- Periodontitis is an independent risk indicator for atherosclerotic cardiovascular diseases among 60 174 participants in a large dental school in the Netherlands
- Journal of Epidemiology and Community Health
- Volume | Issue number
- 71 | 1
- Pages (from-to)
- Document type
- Faculty of Dentistry (ACTA)
Background: The association between periodontitis and atherosclerotic cardiovascular diseases (ACVD) has been established in some modestly sized studies (<10 000). Rarely, however, periodontitis has been studied directly; often tooth loss or self-reported periodontitis has been used as a proxy measure for periodontitis. Our aim is to investigate the adjusted association between periodontitis and ACVD among all individuals registered in a large dental school in the Netherlands (Academic Centre for Dentistry Amsterdam (ACTA)).
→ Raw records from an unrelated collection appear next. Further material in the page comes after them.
Lemma Uint32_PutUint32 n : 0 ≤ n < 2 ^ 32 → Uint32 (PutUint32 n) = n.
Proof.
  intros Hn. unfold PutUint32, Uint32. rewrite (Z.mod_small n) by done.
  rewrite !land_255, !Z.shiftr_div_pow2 by done.
  pose proof (Z.mod_pos_bound n 256). pose proof (Z.mod_pos_bound (n / 2 ^ 8) 256).
  pose proof (Z.mod_pos_bound (n / 2 ^ 16) 256). pose proof (Z.mod_pos_bound (n / 2 ^ 24) 256).
  rewrite (lor_shiftl (n `mod` 256) _ 8) by lia.
  rewrite (lor_shiftl (n `mod` 256 + _) _ 16) by lia.
  rewrite (lor_shiftl (n `mod` 256 + _ + _) _ 24) by lia.
  assert (n / 2 ^ 16 = n / 2 ^ 8 / 256) as -> by (rewrite Z.div_div by lia; done).
  assert (n / 2 ^ 24 = n / 2 ^ 8 / 256 / 256) as -> by (rewrite !Z.div_div by lia; done).
  change (2 ^ 8) with 256. change (2 ^ 16) with (256 * 256). change (2 ^ 24) with (256 * 256 * 256).
  pose proof (Z.div_mod n 256). pose proof (Z.div_mod (n / 256) 256).
  pose proof (Z.div_mod (n / 256 / 256) 256).
  rewrite (Z.mod_small (n / 256 / 256 / 256)); [lia|].
  rewrite !Z.div_div by lia. change (256 * 256 * 256) with (2 ^ 24). split.
  - apply Z.div_pos; lia.
  - apply Z.div_lt_upper_bound; lia.
Qed.

Lemma PutUint32_length n : length (PutUint32 n) = 4%nat.
Proof. done. Qed.

(** ** Filling the buffer *)

Definition script_data (src : script) : bytes := concat src.*1.

(** A reader that delivers its data and then the end of the input, which may
    come together with the last data. *)
Fixpoint clean (src : script) : Prop :=
  match src with
  | [] => True
  | [(_, e)] => e = None ∨ e = Some EOF
  | (_, e) :: src => e = None ∧ clean src
  end.

Lemma clean_cons_none d src : clean ((d, None) :: src) ↔ clean src.
Proof. destruct src; simpl; tauto. Qed.

Lemma clean_eof d src : clean ((d, Some EOF) :: src) → src = [].
Proof. destruct src; simpl; [done|]. by intros []. Qed.

Lemma clean_err d m src : ¬ clean ((d, Some (ReadErr m)) :: src).
Proof. destruct src; simpl; [by intros []|by intros []]. Qed.

Lemma clean_data d d' e src : clean ((d, e) :: src) → clean ((d', e) :: src).
Proof. by destruct src. Qed.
Methods: Anonymised data were extracted from the electronic health records for all registered patients aged >35 years (period 1998–2013). A participant was recorded as having periodontitis based on diagnostic and treatment codes. Any affirmative answer for cerebrovascular accidents, angina pectoris and/or myocardial infarction labelled a participant as having ACVD. Other risk factors for ACVD, notably age, sex, smoking, diabetes, hypertension, hypercholesterolaemia and social economic status, were also extracted. Logistic regression analyses were used to evaluate the adjusted associations between periodontitis and ACVD.
Results: 60 174 individuals were identified; 4.7% of the periodontitis participants (455/9730) and 1.9% of the non-periodontitis participants (962/50 444) reported ACVD; periodontitis showed a significant association with ACVD (OR 2.52; 95% CI 2.3 to 2.8). After adjustment for the confounders, periodontitis remained independently associated with ACVD (OR 1.59; 95% CI 1.39 to 1.81). With subsequent stratification for age and sex, periodontitis remained independently associated with ACVD.
Conclusions: This cross-sectional analysis of a large cohort in the Netherlands of 60 174 participants shows the independent association of periodontitis with ACVD.